Porté par un Rayon de Lune

 

 

       En entrant dans la chambre, ce soir là, il ne se doutait pas vraiment de la décision qu’il allait prendre. D’ailleurs, s’il avait eu une quelconque manière d’anticiper ce choix, il n’aurait sûrement pas pénétré la pièce.

 En cela, les événements ne se seraient pas enchaînés de la manière que l’on connait et il aurait encore pu retenir le cours des choses. Le récit que l’on a lu tant de fois, contant un destin si extraordinaire, n’aurait pas eu lieu d’être.

Au plus ses pas se rapprochent du lit conjugal, au plus il peut sentir dans ses veines la décision bouillonner et prendre forme.

Les racines de ce qui va advenir s’étendent tellement loin qu’il est désormais impossible d’en retrouver la source, la graine, qui pousse depuis tout ce temps et qu’il s’apprête à récolter sans vraiment le savoir.

Son épouse est allongée au coté de son jeune enfant. Chaque soir, depuis plusieurs mois, il s’avance à ses côtés et se laisse aller au sommeil, après avoir contemplé la nuit.
Depuis que l’enfant est né, elle se couche un peu plus tôt. Son fils et elle partagent les jeux, les repas, les rêves aussi.
La complicité est parfaite, c’est celle d’un mère et de son fils. Ils sont liés par la vie, et les désirs de l’enfant sont naturellement comblés par la mère, à peine viennent-ils de s’exprimer.

En dépit de tout l’amour qu’ils se portent…Sûrement, aussi, à cause de tout cet amour qu’ils se portent,  ils sont encerclés, enfermés par les bras l’un de l’autre.

Il les avait pourtant déjà vus allongés de la sorte plusieurs dizaines de fois.
Il s’étendait alors aussi sur le grand lit qui recouvrait sol, sous les voilages voluptueux, et respirait avec eux.
Jusqu’au lever du jour… puis il ouvrait les yeux et devenait celui que l’on attend de lui.
Et il n’avait rien d’autre à être, alors cela convenait.

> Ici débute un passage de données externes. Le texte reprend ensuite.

(* ===== verification/OpSound.v ===== *)
(** * The operator tables against the operators

    The types that the resolver gives to the unary, binary and comparison
    operators ([TyCalc]) hold of what the operators of the runtime ([Arith],
    [Cmp]) return, for the operators for which they do; the entries of the tables
    that are wrong are the examples at the end. *)

From stdpp Require Import base tactics list strings numbers gmap.
From Stdlib Require Import ZArith Lia.
From S2P Require Import Prelude MachineInt IndexMap Str Float64 Value Cmp ListOps DictOps Arith.
From S2P Require SemaTypes Ast Eval.
From S2P Require Import TyCalc TypeSound.
Local Open Scope Z_scope.
Local Set Warnings "-clear-no-such-hyp".
Abbreviation TypeRef := SemaTypes.TypeRef.

(** ** What the operators of the runtime return *)

(** The values of a numeric type. *)
Definition numeric (v : ValueRef) : bool := is_none_or_undefined v || (is_number v || is_bool v).

(** An operator on numbers: it takes no booleans and no [None], and the result is
    an integer exactly if both operands are. *)
Definition arithmetic (op : ValueRef → ValueRef → Res ValueRef) : Prop :=
  ∀ v1 v2 v, numeric v1 = true → numeric v2 = true → op v1 v2 = Ok v →
    if is_int v1 && is_int v2 then is_int v = true
    else is_number v1 = true ∧ is_number v2 = true ∧ is_float v = true.
(** An operator on integers. *)
Definition bitwise (op : ValueRef → ValueRef → Res ValueRef) : Prop :=
  ∀ v1 v2 v, op v1 v2 = Ok v → is_int v1 = true ∧ is_int v2 = true ∧ is_int v = true.

Ltac by_cells :=
  intros [c1] [c2] v; destruct c1, c2; intros; simpl in *; try done;
  unfold bin_add, bin_sub, bin_mul, bin_pow, bin_floor_div, bin_bit_lshift, bin_bit_rshift,
    bin_bit_and, bin_bit_xor in *; cbn [rc] in *; try done;
  repeat match goal with H : (_ ← _; _) = Ok _ |- _ => apply Res_bind_Ok_inv in H as (? & ? & ?) end;
  simplify_eq; auto.

Section Operators.
Context {HP : Profile} {HC : ContextConfig} (powf : f64 → f64 → f64).

Lemma add_arithmetic : arithmetic bin_add.
Proof. unfold arithmetic. by_cells. Qed.
Lemma sub_arithmetic : arithmetic bin_sub.
Proof. unfold arithmetic. by_cells. Qed.
Lemma mul_arithmetic : arithmetic bin_mul.
Proof. unfold arithmetic. by_cells. Qed.
Lemma pow_arithmetic : arithmetic (bin_pow powf).
Proof. unfold arithmetic. by_cells. Qed.
Lemma floor_div_arithmetic : arithmetic bin_floor_div.
Proof. unfold arithmetic. by_cells. Qed.
Lemma lshift_bitwise : bitwise bin_bit_lshift.
Proof. unfold bitwise. by_cells. Qed.
Lemma rshift_bitwise : bitwise bin_bit_rshift.
Proof. unfold bitwise. by_cells. Qed.
Lemma and_bitwise : bitwise bin_bit_and.
Proof. unfold bitwise. by_cells. Qed.
Lemma xor_bitwise : bitwise bin_bit_xor.
Proof. unfold bitwise. by_cells. Qed.

(** Concatenation. *)
Lemma add_str v1 v2 v :
  is_none_or_undefined v1 || is_str v1 = true → bin_add v1 v2 = Ok v → is_str v = true.
Proof.
  revert v1 v2 v. intros [c1] [c2] v. destruct c1; intros H E; try discriminate H;
    destruct c2; try discriminate E. unfold bin_add in E. cbn in E. by simplify_eq.
Qed.
Lemma add_list v1 v2 v l :
  rc v1 = list_value l → bin_add v1 v2 = Ok v →
  ∃ l', rc v2 = list_value l' ∧ rc v = list_value (MkList (list_values l ++ list_values l')).
Proof.
  intros E. unfold bin_add. rewrite E. destruct (rc v2) eqn:E2; try discriminate. intros [= <-]. eauto.
Qed.
Lemma add_none v1 v2 v : is_none_or_undefined v1 = true → bin_add v1 v2 = Ok v → False.
Proof. intros H. unfold bin_add. unfold is_none_or_undefined in H. by destruct (rc v1). Qed.
(* ===== verification/Addr.v ===== *)
(** * The functions of the runtime by name

    [crates/runtime/src/addr.rs]: the evaluator refers to a function of the runtime
    by its address, which it asks for with the mangled name of the function.  The
    addresses themselves are a parameter. *)

From stdpp Require Import base list strings.
From Stdlib Require Import ZArith.
From S2P Require Import Prelude Str.

Definition FN_NAMES_kcl_a : list string :=
  ["kcl_assert"; "kcl_base32_decode"; "kcl_base32_encode"; "kcl_base64_decode"; "kcl_base64_encode";
   "kcl_builtin_abs"; "kcl_builtin_all_true"; "kcl_builtin_any_true"; "kcl_builtin_bin"; "kcl_builtin_bool";
   "kcl_builtin_dict"; "kcl_builtin_float"; "kcl_builtin_hex"; "kcl_builtin_int"; "kcl_builtin_isnullish";
   "kcl_builtin_isunique"; "kcl_builtin_len"; "kcl_builtin_list"; "kcl_builtin_max"; "kcl_builtin_min";
   "kcl_builtin_multiplyof"; "kcl_builtin_oct"; "kcl_builtin_option"; "kcl_builtin_option_init";
   "kcl_builtin_option_reset"; "kcl_builtin_ord"; "kcl_builtin_pow"; "kcl_builtin_print"; "kcl_builtin_range";
   "kcl_builtin_reduce"; "kcl_builtin_round"; "kcl_builtin_sorted"; "kcl_builtin_str";
   "kcl_builtin_str_capitalize"; "kcl_builtin_str_chars"; "kcl_builtin_str_count"; "kcl_builtin_str_endswith";
   "kcl_builtin_str_find"; "kcl_builtin_str_format"; "kcl_builtin_str_index"; "kcl_builtin_str_isalnum";
   "kcl_builtin_str_isalpha"; "kcl_builtin_str_isdigit"; "kcl_builtin_str_islower"; "kcl_builtin_str_isspace";
   "kcl_builtin_str_istitle"; "kcl_builtin_str_isupper"; "kcl_builtin_str_join"; "kcl_builtin_str_lower";
   "kcl_builtin_str_lstrip"; "kcl_builtin_str_removeprefix"; "kcl_builtin_str_removesuffix";
   "kcl_builtin_str_replace"; "kcl_builtin_str_rfind"; "kcl_builtin_str_rindex"; "kcl_builtin_str_rsplit";
   "kcl_builtin_str_rstrip"; "kcl_builtin_str_split"; "kcl_builtin_str_splitlines"; "kcl_builtin_str_startswith";
   "kcl_builtin_str_strip"; "kcl_builtin_str_title"; "kcl_builtin_str_upper"; "kcl_builtin_sum";
   "kcl_builtin_typeof"; "kcl_builtin_zip"; "kcl_config_attr_map"; "kcl_context_delete"; "kcl_context_invoke";
   "kcl_context_new"; "kcl_context_pkgpath_is_imported"; "kcl_context_set_debug_mode";
   "kcl_context_set_disable_none"; "kcl_context_set_disable_schema_check"; "kcl_context_set_import_names";
   "kcl_context_set_kcl_filename"; "kcl_context_set_kcl_line_col"; "kcl_context_set_kcl_location";
   "kcl_context_set_kcl_modpath"; "kcl_context_set_kcl_pkgpath"; "kcl_context_set_kcl_workdir";
   "kcl_context_set_strict_range_check"; "kcl_convert_collection_value"; "kcl_crypto_blake3";
   "kcl_crypto_fileblake3"; "kcl_crypto_filesha256"; "kcl_crypto_filesha512"; "kcl_crypto_md5"; "kcl_crypto_sha1";
   "kcl_crypto_sha224"; "kcl_crypto_sha256"; "kcl_crypto_sha384"; "kcl_crypto_sha512"; "kcl_crypto_uuid";
   "kcl_datetime_date"; "kcl_datetime_now"; "kcl_datetime_ticks"; "kcl_datetime_today"; "kcl_datetime_validate";
   "kcl_default_collection_insert_int_pointer"; "kcl_default_collection_insert_value"; "kcl_dict_clear";
   "kcl_dict_get"; "kcl_dict_get_entry"; "kcl_dict_get_value"; "kcl_dict_get_value_by_path"; "kcl_dict_has_value";
   "kcl_dict_insert"; "kcl_dict_insert_unpack"; "kcl_dict_insert_value"; "kcl_dict_is_override_attr"].
Definition FN_NAMES_kcl_d : list string :=
  ["kcl_dict_keys"; "kcl_dict_len"; "kcl_dict_merge"; "kcl_dict_remove"; "kcl_dict_safe_insert";
   "kcl_dict_set_value"; "kcl_dict_update"; "kcl_dict_update_key_value"; "kcl_dict_values"; "kcl_file_abs";
   "kcl_file_append"; "kcl_file_cp"; "kcl_file_current"; "kcl_file_delete"; "kcl_file_exists"; "kcl_file_glob";
   "kcl_file_mkdir"; "kcl_file_modpath"; "kcl_file_mv"; "kcl_file_read"; "kcl_file_read_env"; "kcl_file_size";
   "kcl_file_workdir"; "kcl_file_write"; "kcl_iterator_cur_key"; "kcl_iterator_cur_value"; "kcl_iterator_delete";
   "kcl_iterator_is_end"; "kcl_iterator_next_value"; "kcl_json_decode"; "kcl_json_dump_to_file"; "kcl_json_encode";
   "kcl_json_merge"; "kcl_json_validate"; "kcl_list_append"; "kcl_list_append_bool"; "kcl_list_append_float";
   "kcl_list_append_int"; "kcl_list_append_str"; "kcl_list_append_unpack"; "kcl_list_clear"; "kcl_list_count";
   "kcl_list_find"; "kcl_list_get"; "kcl_list_get_option"; "kcl_list_insert"; "kcl_list_len"; "kcl_list_pop";
   "kcl_list_pop_first"; "kcl_list_remove_at"; "kcl_list_resize"; "kcl_list_set"; "kcl_manifests_yaml_stream";
   "kcl_math_ceil"; "kcl_math_exp"; "kcl_math_expm1"; "kcl_math_factorial"; "kcl_math_floor"; "kcl_math_gcd";
   "kcl_math_isfinite"; "kcl_math_isinf"; "kcl_math_isnan"; "kcl_math_log"; "kcl_math_log10"; "kcl_math_log1p";
   "kcl_math_log2"; "kcl_math_modf"; "kcl_math_pow"; "kcl_math_sqrt"; "kcl_net_CIDR_host"; "kcl_net_CIDR_netmask";
   "kcl_net_CIDR_subnet"; "kcl_net_CIDR_subnets"; "kcl_net_IP_string"; "kcl_net_fqdn"; "kcl_net_is_IP";
   "kcl_net_is_IP_in_CIDR"; "kcl_net_is_IPv4"; "kcl_net_is_global_unicast_IP";
   "kcl_net_is_interface_local_multicast_IP"; "kcl_net_is_link_local_multicast_IP";
   "kcl_net_is_link_local_unicast_IP"; "kcl_net_is_loopback_IP"; "kcl_net_is_multicast_IP";
   "kcl_net_is_unspecified_IP"; "kcl_net_join_host_port"; "kcl_net_parse_CIDR"; "kcl_net_parse_IP";
   "kcl_net_split_host_port"; "kcl_net_to_IP4"; "kcl_net_to_IP6"; "kcl_plugin_init"; "kcl_plugin_invoke";
   "kcl_plugin_invoke_json"; "kcl_regex_compile"; "kcl_regex_findall"; "kcl_regex_match"; "kcl_regex_replace";
   "kcl_regex_search"; "kcl_regex_split"; "kcl_runtime_catch"; "kcl_schema_assert"; "kcl_schema_backtrack_cache";
   "kcl_schema_default_settings"; "kcl_schema_do_check_with_index_sign_attr"; "kcl_schema_get_value";
   "kcl_schema_instances"; "kcl_schema_optional_check"; "kcl_schema_value_check"; "kcl_schema_value_new";
   "kcl_scope_add_setter"].
Definition FN_NAMES_kcl_v : list string :=
  ["kcl_scope_delete"; "kcl_scope_get"; "kcl_scope_new"; "kcl_scope_set"; "kcl_template_execute";
   "kcl_template_html_escape"; "kcl_units_to_G"; "kcl_units_to_Gi"; "kcl_units_to_K"; "kcl_units_to_Ki";
   "kcl_units_to_M"; "kcl_units_to_Mi"; "kcl_units_to_P"; "kcl_units_to_Pi"; "kcl_units_to_T"; "kcl_units_to_Ti";
   "kcl_units_to_m"; "kcl_units_to_n"; "kcl_units_to_u"; "kcl_value_Bool"; "kcl_value_Decorator"; "kcl_value_Dict";
   "kcl_value_False"; "kcl_value_Float"; "kcl_value_Function"; "kcl_value_Function_using_ptr"; "kcl_value_Int";
   "kcl_value_List"; "kcl_value_List10"; "kcl_value_List6"; "kcl_value_None"; "kcl_value_Schema"; "kcl_value_Str";
   "kcl_value_Str_ptr"; "kcl_value_True"; "kcl_value_Undefined"; "kcl_value_Unit"; "kcl_value_as";
   "kcl_value_check_function_ptr"; "kcl_value_cmp_equal_to"; "kcl_value_cmp_greater_than";
   "kcl_value_cmp_greater_than_or_equal"; "kcl_value_cmp_less_than"; "kcl_value_cmp_less_than_or_equal";
   "kcl_value_cmp_not_equal_to"; "kcl_value_deep_copy"; "kcl_value_delete"; "kcl_value_from_json";
   "kcl_value_function_ptr"; "kcl_value_in"; "kcl_value_is"; "kcl_value_is_not"; "kcl_value_is_truthy";
   "kcl_value_iter"; "kcl_value_len"; "kcl_value_load_attr"; "kcl_value_load_attr_option"; "kcl_value_logic_and";
   "kcl_value_logic_or"; "kcl_value_not_in"; "kcl_value_op_add"; "kcl_value_op_aug_add";
   "kcl_value_op_aug_bit_and"; "kcl_value_op_aug_bit_lshift"; "kcl_value_op_aug_bit_or";
   "kcl_value_op_aug_bit_rshift"; "kcl_value_op_aug_bit_xor"; "kcl_value_op_aug_div"; "kcl_value_op_aug_floor_div";
   "kcl_value_op_aug_mod"; "kcl_value_op_aug_mul"; "kcl_value_op_aug_pow"; "kcl_value_op_aug_sub";
   "kcl_value_op_bit_and"; "kcl_value_op_bit_lshift"; "kcl_value_op_bit_or"; "kcl_value_op_bit_rshift";
   "kcl_value_op_bit_xor"; "kcl_value_op_div"; "kcl_value_op_floor_div"; "kcl_value_op_mod"; "kcl_value_op_mul";
   "kcl_value_op_pow"; "kcl_value_op_sub"; "kcl_value_plan_to_json"; "kcl_value_plan_to_yaml";
   "kcl_value_remove_item"; "kcl_value_schema_function"; "kcl_value_schema_with_config"; "kcl_value_slice";
   "kcl_value_slice_option"; "kcl_value_subscr"; "kcl_value_subscr_option"; "kcl_value_subscr_set";
   "kcl_value_to_json_value"; "kcl_value_to_json_value_with_null"; "kcl_value_to_str_value";
   "kcl_value_to_yaml_value"; "kcl_value_unary_l_not"; "kcl_value_unary_minus"; "kcl_value_unary_not";
   "kcl_value_unary_plus"; "kcl_value_union"; "kcl_value_union_all"; "kcl_yaml_decode"; "kcl_yaml_decode_all";
   "kcl_yaml_dump_all_to_file"; "kcl_yaml_dump_to_file"; "kcl_yaml_encode"; "kcl_yaml_encode_all";
   "kcl_yaml_validate"].
Definition FN_NAMES : list string := FN_NAMES_kcl_a ++ FN_NAMES_kcl_d ++ FN_NAMES_kcl_v.

Definition kcl_get_fn_ptr_by_name (address : string → Z) (name : string) : Res Z :=
  if bool_decide (name ∈ FN_NAMES) then Ok (address name) else Panic (PanicMsg ("unknown " +:+ name)).

Lemma fn_known address name : name ∈ FN_NAMES → kcl_get_fn_ptr_by_name address name = Ok (address name).
Proof. intros H. unfold kcl_get_fn_ptr_by_name. by rewrite bool_decide_eq_true_2. Qed.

Il se laissait volontiers prendre dans la danse des gens.
Drôle, beau, riche et brillant, il sentait le regard de la convoitise des autres le caresser. A la fois douce addiction et surcroît de tristesse. Comme on aime le vin, qui rend gai, puis frappe la tête.

Il savait bien qu’un jour, il deviendrait son père. En mieux, puis en pareil, et, pour finir, en pire.

L’astre est large dans le ciel et les étoiles innombrables.

Au milieu de la pièce, un carré de lune étend ses rayons par dessus les draps. Leurs ondes distribuent les ombrages au gré des corps endormis.
Bleue, limpide et douce, la lumière porte leur vue aux yeux de Siddhartha.
Ce soir, les étoiles fixées sans ciller, n’ont pas suffi à lui alourdir les paupières suffisamment pour rejoindre la chambre et attendre demain. Le poids des jours passés, la force de l’habitude sur sa lancée, ne l’entraînaient plus dans leur course aveugle.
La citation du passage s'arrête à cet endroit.